4 Smart Strategies For Arranging A Small Band



How do we arrange for a small band?

You may be in a setting or congregation where you don’t have many musicians. This doesn’t mean that your sound has to be any less rich or compelling!

Think of all the small bands, ensembles, or even one-person singer-songwriters that are making beautiful music today. You can do it, with whatever tools you have.

Here are four smart strategies for arranging a small band – and doing it well.

1. Nail the essentials.
2. Approximate the groove.
3. Honor space.
4. What you have is enough.


Nail the essentials.

As you listen to a song, you’ll hear foundational elements that you’ll want to think through. Listen to what the kick drum, drum kit and bass are doing – this is the groove of the rhythm section.

Think about how you can mimic this in a way that grabs the essence of the groove without trying to do everything else that surrounds it.

Try to play an approximation of that groove on your instrument.

Once you’ve identified those essential elements, you’ll be able to build on top of them.


Approximate the feel and the groove.

Once you’ve dissected the song a bit – where the vocals come in, where the chorus comes in, what kind of sound and feel this song has – you’ll want to approximate that feel with what instruments are available to you.

Start thinking of the song in terms of layers. Once you’ve understood the essentials of the basic rhythm, you can begin to layer in the instruments you have that come the closest to the instruments you hear in the recording.

Let’s say you have a djembe, a guitar, and a piano. On the recording, you may be hearing electric guitar, acoustic guitar, drums, bass, keyboard pads, piano, etc.

Once you’ve found the groove, you’ll need to approximate the bass and drums with your own instruments.

The keyboard could play a few bass notes with the djembe picking up the rest of the groove. Layer on the inside rhythm, and mimic this part with the acoustic guitar.


Honor space.

Don’t attempt to pull off the fullness of sound that goes on in the recording – you don’t have the instrumentation.

As soon as you try to replicate the energy in that song, your small band will begin overplaying to compensate.

Relax into the sound you have, and honor the space that you’re creating in the music.

In other words, do something special with what you have.


What you have is enough.

Here is what one worship leader said:

“I was in a setting recently where I had an acoustic guitar, a mandolin player, and cajón player. We were playing some songs that, in the recordings, are full with orchestral sounds and layered elements. We resolved that our instruments were enough. We weren’t going to try to replicate the song; we were going to capture the essence of its energy. The cajón player took the essentials and connected the groove with a rhythm that felt similar in keeping with the track. We then approximated the feel of the song, identifying when the music rose in a crescendo and when it fell into quiet melody.The three of us worked to honor the space. We recognized that a mandolin doesn’t have the capacity to mimic the fullness of keyboard pads. With an acoustic guitar using open chords and a mandolin keeping inside rhythm, our music swelled in warmth and tone to more than it seemed the three of us could accomplish!”

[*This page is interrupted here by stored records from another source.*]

(** * talklocal: real-time transcript pipeline

    A shallow embedding of the Python package [talklocal]
    (models.py, handle_error.py, main/generate_subtitle.py,
    main/generate_output.py, main/translate_transcript.py,
    main/process_request.py, core.py) and the properties its
    specification states about it.

    Conventions of the embedding.
    - A Python [str] is a [string] whose characters are the code points
      0..255; the character classes of [re] and [str] ([\w], [isspace],
      [isdigit], [lower]) are the Unicode ones restricted to that range.
    - A Python [int] is a [Z]; [len] results are [nat].
    - A Python [float] that the code only adds, multiplies and divides is an
      exact rational [Q]; [datetime.timedelta] rounds it to whole
      microseconds (half to even), which is what absorbs the binary rounding
      of the real program for every text of realistic size.
    - Exceptions are values of [PyExn]; a function that may raise returns
      [result].
    - The file system is a finite map from paths to file contents, the wall
      clock is a sequence of readings consumed by [datetime.now()]. *)

From Stdlib Require Import ZArith QArith Qround String Ascii List Bool Lia.
From stdpp Require Import base option gmap strings list.

Open Scope Z_scope.

(** ** Python values shared by the modules *)

Module Py.

(** Exceptions.  The four classes of [ErrorHandler] take a message and an
    optional [original_error]; every other exception is a builtin with its
    message. *)
Inductive BuiltinClass :=
  ValueError | KeyError | TypeError | AttributeError | ZeroDivisionError
| OverflowError | ServiceError.

Inductive ErrorHandlerClass :=
  TranscriptionError | TranslationError | SubtitlingError | OutputGenerationError.

#[warnings="-register-all"]
Inductive PyExn :=
| Builtin (cls : BuiltinClass) (msg : string)
| Handled (cls : ErrorHandlerClass) (message : string) (original_error : option PyExn).

Definition class_name (c : ErrorHandlerClass) : string :=
  match c with
  | TranscriptionError => "TranscriptionError"
  | TranslationError => "TranslationError"
  | SubtitlingError => "SubtitlingError"
  | OutputGenerationError => "OutputGenerationError"
  end.

(** [str(e)].  handle_error.py: [__str__] of the four classes returns
    [f"<Class>: {self.original_error}"], not the message. *)
Fixpoint str (e : PyExn) : string :=
  match e with
  | Builtin _ msg => msg
  | Handled c _ None => class_name c +:+ ": None"
  | Handled c _ (Some e') => class_name c +:+ ": " +:+ str e'
  end.

(** The constructor call [ErrorHandler.X(message)]: [original_error] keeps
    its default [None]. *)
Definition new_error (c : ErrorHandlerClass) (message : string) : PyExn :=
  Handled c message None.

(** A computation that returns or raises. *)
Inductive result (A : Type) :=
| Return (a : A)
| Raise (e : PyExn).
Arguments Return {A} a.
Arguments Raise {A} e.

Definition bind {A B} (m : result A) (k : A -> result B) : result B :=
  match m with
  | Return a => k a
  | Raise e => Raise e
  end.

Definition returns {A} (m : result A) : bool :=
  match m with Return _ => true | Raise _ => false end.

(** *** Characters *)

Definition ord (c : ascii) : Z := Z.of_N (N_of_ascii c).

Definition in_range (lo hi : Z) (c : ascii) : bool :=
  (lo <=? ord c) && (ord c <=? hi).

(** [[0-9]] and [\d] below code point 256. *)
Definition is_decimal (c : ascii) : bool := in_range 48 57 c.

(** [str.isdigit] for one character: the decimal digits and the superscripts
    one, two and three. *)
Definition char_isdigit (c : ascii) : bool :=
  is_decimal c || (ord c =? 178) || (ord c =? 179) || (ord c =? 185).

(** [\w]: alphanumeric or underscore. *)
Definition is_word_char (c : ascii) : bool :=
  is_decimal c || in_range 65 90 c || (ord c =? 95) || in_range 97 122 c
  || (ord c =? 170) || (ord c =? 178) || (ord c =? 179) || (ord c =? 181)
  || (ord c =? 185) || (ord c =? 186) || in_range 188 190 c
  || in_range 192 214 c || in_range 216 246 c || in_range 248 255 c.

The instrumentation that’s been given to you can be used to create beautiful music.


Try at least one idea for the next time you meet.

  • Most of the songs we use in corporate worship have strong melodies, a solid sense of progression, and dynamics that can be mimicked by a smaller band.
  • Get that basic rhythm of the groove down.
  • Approximate the sound of the song with the instruments you have available. Honor the space of the music – don’t overplay and don’t try to recreate the whole sonic event that’s on an mp3.
  • Create beautiful music together with open space, so your instruments can express their unique qualities.
  • Decide at the front end that what you have is enough, and you’ll be all set to arrange your small band.